Gabi. Un genio de nuestro siglo. Me muestra un nuevo camino a la hora de hacer  y abordar la magia.
Aunque luego también con los que más aprendo son con los que comparto el día a día.
Manolo Talman. Mi hermano mayor. (Esas relaciones familiares que tanto le gustaban a Arturo) Me ha enseñado mucho de lo que sé. Ha perdido muchas horas conmigo.
Jose Que_soy_yo. Hermano gemelo. A su lado aprendo y crezco. Mago muy completo.

6.- ¿Crees que nos encontramos en una nueva etapa de la historia de la magia marcada por un exceso de información y una mayor facilidad para acceder a ella? ¿Cómo crees que serán los magos de esta nueva generación?

Lo queramos o no, es una nueva época de la información y a la magia le iba a afectar. El exceso de información en la magia es muy malo  ya que de por sí nos diversificamos mucho. Nos ponemos a estudiar algo y lo dejamos a medias para irnos a otra cosa. 
Para comprarme un libro, yo tenía que estar ahorrando casi 6 meses, por lo que no me podía permitir el lujo de pensar “eso no me gusta...voy a por otra cosa”. Eso te obligaba a estudiar los libros. A reposarlos con tiempo. A asimilarlos.
Por supuesto que saldrán nuevos magos (hablo de los buenos) de esta generación, pero seguro que terminan recurriendo al aprendizaje clásico, es decir, libros, maestros directos y actuaciones de otros magos.

7.- ¿Es Miguel Ajo el mismo cuando actúa que cuando no lo hace?

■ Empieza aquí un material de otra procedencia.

(** * Explicit Runge-Kutta tableaus and ODE problems of netket's ode4jax

    A shallow embedding of
      - [netket/experimental/ode4jax/_src/ODEBase/tableau.py]
        (class [TableauRKExplicit] and the registered tableaus), and
      - [netket/experimental/ode4jax/_src/ODEBase/problem.py]
        (class [ODEProblem]).

    Conventions of the model.
      - Array entries are exact rationals ([Qc], canonical fractions, so
        that Python's [==] on entries is Leibniz equality).  The rounding
        of [float64] is not modelled: a literal such as [1/3] stands for
        the rational one third.
      - A Python exception is a value [Raise e] of [result]; a normal
        return is [Ok x].
      - The state of an integration is an array of rank 1, the shape for
        which [a[l,:] @ k] contracts over the stages; the coefficient
        matrix [a] has rank 2 and the offsets [c] rank 1, as every
        constructor call of the module gives them.  Only [b] comes in two
        ranks, and the code asks for its rank at run time.
      - Methods that read or write the integrator object run in a small
        state-and-exception monad over a [world] that holds the object
        and the log of the calls made to the right-hand side [f]. *)

From Stdlib Require Import String ZArith QArith Qcanon List Bool Lia.
From Stdlib Require Qcabs.
Import ListNotations.

Open Scope Qc_scope.

(** ** Scalars *)

(** The Python literal [n/d]. *)
Definition q (n : Z) (d : positive) : Qc := Q2Qc (n # d).

(** ** Exceptions *)

Inductive exn : Type :=
| IndexError
| NameError
| RuntimeError
| TypeError
| ValueError.

Inductive result (A : Type) : Type :=
| Ok (x : A)
| Raise (e : exn).

Arguments Ok {A} x.
Arguments Raise {A} e.

Definition rbind {A B : Type} (r : result A) (g : A -> result B) : result B :=
  match r with
  | Ok x => g x
  | Raise e => Raise e
  end.

(** What a Python property or function hands back when it is not an
    array: [None] (also the value of a body that ends without [return])
    or a boolean. *)
Inductive pyvalue : Type :=
| PyNone
| PyBool (b : bool).

(** ** Arrays *)

(** Rank-1 and rank-2 arrays as the tableau code builds them with
    [jnp.array([...])] and [jnp.array([[...], ...])]. *)
Definition vec : Type := list Qc.
Definition mat : Type := list vec.

(** The weights [b] of a tableau are the one field whose rank varies and
    is inspected at run time ([self.b.ndim]). *)
Inductive weights : Type :=
| Rank1 (v : vec)
| Rank2 (m : mat).

(** The collection of stage derivatives: an array of shape
    [(stages, width)].  The width is kept beside the rows because an array
    with no rows still has it. *)
Record stagearr : Type := mkStages { width : nat; rows : list vec }.

(** An array of any rank, as [ODEProblem] receives its [u0]: the shape
    tuple and the flat buffer. *)
Record ndarray : Type := mkArray { shape : list nat; data : list Qc }.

Pues si, y no. No soy de los que tiene un personaje mientras actúa, pero si es verdad que es un poco más teatralizado que el Miguel Ajo persona.
También es cierto que soy más "Yo" cuando actúo de salón que cuando lo hago de cerca. El “Miguel AJO” de cerca a veces es un pelín más serio.

8.- ¿Qué consejo le darías a los que quieren llegar a ser Magos? ¿Cómo les dirías que deben estudiar Magia?

Lo primero que les diría es PACIENCIA. Uno no se hace mago en un mes, ni siquiera en un año. No hay que tener prisa, la magia empieza como un hobbie y como tal hay que disfrutarlo.
Cuando te gusta hacer puzzles, disfrutas mientras lo haces. Pues la magia es igual, tienes que disfrutar mientras la estudias, mientras la ensayas. 
El hacerle los juegos a la gente viene luego, después del trabajo y el estudio.
Leer mucho, pero mucho, mucho, ensayar mucho más de lo que se ha leído. Relacionarse con otros magos.
Cuando uno estudia una carrera no pretende saberlo todo el primer día que entra en el colegio…hay que ir poquito a poquito.

9.- ¿Alguna vez te han pillado un juego y te han tratado de fastidiar el espectáculo? Si es que sí, ¿cómo solventaste la situación?

¿Pillado un juego? Claro, ¿a quién no? Pero casi siempre por culpa mía, falta de ensayo, precipitación a la hora de presentar las cosas.
Lo de fastidiar es también cosa del mago. Siempre hay gente que quiere reventarte el show pero también depende mucho de la imagen que des y del respeto que impongas.

----------


## Mistico

10.-Si no hubieras sido mago, ¿A qué te hubieras dedicado?

	Bueno, no soy mago. No me dedico a esto. Soy ingeniero de telecomunicaciones. Pero nunca me verás con nada de electrónica en mis manos, no me fío...je, je, je

11.- ¿Qué opinas del nivel actual de la cartomagia en España? ¿Y de la Magia en general?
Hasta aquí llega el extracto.